The optional-expression contract splits in_args at the first list: every leading non-list argument is treated as a tensor param; the list (typically a keyword list) is passed through as opts. Every Emily.Fast.* function's final argument is a keyword list of scalars (dims, epsilons, flags), and all tensor inputs come before it.

Covered kernels

  • rms_norm/3mx::fast::rms_norm.
  • layer_norm/4mx::fast::layer_norm.
  • rope/3mx::fast::rope with the standard geometric-progression theta schedule.
  • rope_with_freqs/4mx::fast::rope with a precomputed inverse-frequency table (for Llama-3 / LongRoPE / linear / dynamic scaling).
  • scaled_dot_product_attention/4mx::fast::sdpa, without mask or with causal mask. Optional :sinks opt threads a per-head sinks tensor through the softmax denominator (StreamingLLM).
  • scaled_dot_product_attention_with_mask/5 — the same with an additive bias tensor; also supports :sinks.
  • einsum/2mx::einsum (variadic operands, path-optimised by MLX). Eager-only, not defn-callable: it takes refs directly off Emily-backed tensors and raises on any other backend. There is no defn fallback because writing a correct einsum-string parser (diagonals, ellipsis, contraction ordering) is a non-trivial piece of work we defer until a user asks for cross-backend compatibility.

Usage

Call these from inside a defn or Nx.Defn.jit-traced function, alongside regular Nx ops:

defn block(x, w, b) do
  x
  |> Emily.Fast.layer_norm(w, b, eps: 1.0e-5)
  |> Nx.multiply(0.5)
end

Under Emily.Compiler the layer_norm node dispatches to mx::fast::layer_norm; under Nx.Defn.Evaluator + any other backend it runs the composed fallback.

Summary

Functions

Variadic-operand einsum computed by MLX's path-optimised mx::einsum kernel.

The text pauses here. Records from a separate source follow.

Definition label_pair (kv : string * string) : string := kv.1 +:+ String equals kv.2.
Definition format_selector (labels : list (string * string)) : string :=
  join (one comma) (label_pair <$> labels).

Lemma join_no_char c sep (l : list string) :
  has_char c sep = false → Forall (λ s, has_char c s = false) l → has_char c (join sep l) = false.
Proof.
  intros Hsep. induction 1 as [|s l Hs Hl IH]; [done|]. destruct l as [|t l]; [done|].
  change (join sep (s :: t :: l)) with (s +:+ sep +:+ join sep (t :: l)).
  by rewrite !has_char_app, Hs, Hsep, IH.
Qed.

Lemma join_not_empty sep s l : s ≠ "" → join sep (s :: l) ≠ "".
Proof. intros Hs. destruct s; [done|]. by destruct l. Qed.

Lemma split_join c (l : list string) :
  l ≠ [] → Forall (λ s, has_char c s = false) l → split_on c (join (one c) l) = l.
Proof.
  intros Hne. induction 1 as [|s l Hs Hl IH]; [done|]. destruct l as [|t l].
  - by apply split_on_none.
  - change (join (one c) (s :: t :: l)) with (s +:+ String c (join (one c) (t :: l))).
    rewrite split_on_app by done. by rewrite IH.
Qed.

Lemma label_pair_char c kv :
  c ≠ equals → has_char c kv.1 = false → has_char c kv.2 = false →
  has_char c (label_pair kv) = false.
Proof.
  intros Hc H1 H2. unfold label_pair. rewrite has_char_app, H1. simpl. by rewrite bool_decide_false.
Qed.

Lemma label_pair_split kv :
  plain_label kv → splitTrimmed (label_pair kv) (one equals) = [kv.1; kv.2] ∧ label_pair kv ≠ "".
Proof.
  intros [Hk Hp]. destruct (Hp kv.1 (or_introl eq_refl)) as (Hs1 & _ & He1).
  destruct (Hp kv.2 (or_intror eq_refl)) as (Hs2 & _ & He2). split.
  - rewrite splitTrimmed_clean; [|intros c Hc|done].
    + unfold label_pair. rewrite split_on_app by done. by rewrite split_on_none.
    + apply label_pair_char; [by intros ->|by apply Hs1|by apply Hs2].
  - unfold label_pair. by destruct kv.1.
Qed.

(** A selector written from labels without blanks, commas and equal signs is
    parsed back to them. *)
Theorem label_selector_roundtrip (labels : list (string * string)) :
  Forall plain_label labels → NoDup labels.*1 →
  parseLabelSelector (format_selector labels) = list_to_map labels.
Proof.
  intros Hl Hn. unfold parseLabelSelector, format_selector.
  destruct (decide (labels = [])) as [->|Hne]; [done|].
  assert (Hcomma : Forall (λ s, has_char comma s = false) (label_pair <$> labels)).
  { apply Forall_fmap. eapply Forall_impl; [exact Hl|]. intros kv [_ Hp]. simpl.
    apply label_pair_char; [done|apply Hp; by left|apply Hp; by right]. }
  assert (Hclean : no_space (join (one comma) (label_pair <$> labels))).
  { intros c Hc. apply join_no_char.
    - cbn [has_char one]. rewrite bool_decide_false; [done|]. by intros <-.
    - apply Forall_fmap. eapply Forall_impl; [exact Hl|]. intros kv [_ Hp]. simpl.
      apply label_pair_char; [intros ->; done|..]; apply Hp; auto. }
  rewrite bool_decide_false.
  2:{ destruct labels as [|kv labels]; [done|]. apply Forall_cons in Hl as [Hkv _].
      apply join_not_empty, label_pair_split, Hkv. }
  rewrite (splitTrimmed_clean comma) by done.
  rewrite (split_join comma); [|by destruct labels|done].
  rewrite foldl_fmap, <- (right_id_L ∅ (∪) (list_to_map labels)).
  rewrite <- fold_insert by done. generalize (∅ : gmap string string) as m. clear Hne Hcomma Hclean Hn.
  induction Hl as [|[k v] l Hkv Hl IH]; intros m; [done|]. simpl.
  destruct (label_pair_split (k, v) Hkv) as [Hs Hp]. rewrite bool_decide_false by done.
  change "=" with (one equals). rewrite Hs. cbn [fst snd]. destruct Hkv as [Hk _].
  rewrite bool_decide_true by done. apply IH.
Qed.

(** A filter without empty values selects the resources that have its labels. *)
Theorem matchesLabels_iff `{MapRange} (labels filter : gmap string string) :
  map_Forall (λ _ v, v ≠ "") filter →
  matchesLabels labels filter = true ↔ filter ⊆ labels.
Proof.
  intros Hf. unfold matchesLabels. rewrite forallb_forall, map_subseteq_spec. split.
  - intros Hall k v Hk. specialize (Hall (k, v)). simpl in Hall.
    ospecialize* Hall; [by apply list_elem_of_In, elem_of_range|].
    apply negb_true_iff, orb_false_iff in Hall as [_ Hv%bool_decide_eq_false].
    apply dec_stable in Hv. destruct (labels !! k); simpl in Hv; [by subst|].
    by destruct (Hf k v Hk).
  - intros Hsub [k v] Hin%list_elem_of_In%elem_of_range. apply Hsub in Hin. rewrite Hin. simpl.
    rewrite bool_decide_false by (intros ->; by rewrite lookup_empty in Hin).
    by rewrite bool_decide_false by (intros Hn; by apply Hn).
Qed.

Fused LayerNorm: Welford-style mean+variance of the last axis, then affine (x - mean) / sqrt(var + eps) * weight + bias.

Fused RMSNorm: x * rsqrt(mean(x², axis=-1) + eps) * weight.

Fused RoPE with the standard geometric-progression theta schedule.

RoPE with a precomputed inverse-frequency table.

Fused scaled-dot-product attention without an additive-bias mask.

SDPA with an additive mask tensor broadcasting across QKᵀ.

Functions

einsum(subscripts, operands)

@spec einsum(String.t(), [Nx.Tensor.t()]) :: Nx.Tensor.t()

Variadic-operand einsum computed by MLX's path-optimised mx::einsum kernel.

subscripts is a standard Einstein-summation equation (e.g. "ij,jk->ik", "bij,bjk->bik", "bhid,bhjd->bhij", "ij,jk,kl->il"). operands is the corresponding list of tensors.

Eager-only, not defn-callable

Unlike the other helpers in this module, einsum/2 does not emit an Nx.Defn.Expr optional/3 node. It takes refs directly off Emily-backed tensors and calls the NIF eagerly, in the same "direct-call helper" style as Emily.Quantization.quantized_matmul/2. Every operand must live on Emily.Backend; anything else raises ArgumentError. Writing a correct einsum-string parser (for diagonals, ellipsis, and contraction ordering) is deferred until a user needs cross-backend compatibility.

Examples

iex> a = Nx.iota({2, 3}, backend: Emily.Backend, type: :f32)
iex> b = Nx.iota({3, 4}, backend: Emily.Backend, type: :f32)
iex> y = Emily.Fast.einsum("ij,jk->ik", [a, b])
iex> Nx.shape(y)
{2, 4}

layer_norm(x, weight, bias, opts \\ [])

@spec layer_norm(Nx.Tensor.t(), Nx.Tensor.t(), Nx.Tensor.t(), keyword()) ::
  Nx.Tensor.t()

Fused LayerNorm: Welford-style mean+variance of the last axis, then affine (x - mean) / sqrt(var + eps) * weight + bias.

weight and bias must both have shape {axis_size(x, -1)}.

opts:

  • :eps — small constant added inside the sqrt. Default 1.0e-5.

Examples

iex> x = Nx.tensor([[1.0, 2.0, 3.0, 4.0]], backend: Emily.Backend)
iex> w = Nx.tensor([1.0, 1.0, 1.0, 1.0], backend: Emily.Backend)
iex> b = Nx.tensor([0.0, 0.0, 0.0, 0.0], backend: Emily.Backend)
iex> y = Nx.Defn.jit_apply(
...>   fn x, w, b -> Emily.Fast.layer_norm(x, w, b, eps: 1.0e-5) end,
...>   [x, w, b]
...> )
iex> Nx.shape(y)
{1, 4}

rms_norm(x, weight, opts \\ [])

@spec rms_norm(Nx.Tensor.t(), Nx.Tensor.t(), keyword()) :: Nx.Tensor.t()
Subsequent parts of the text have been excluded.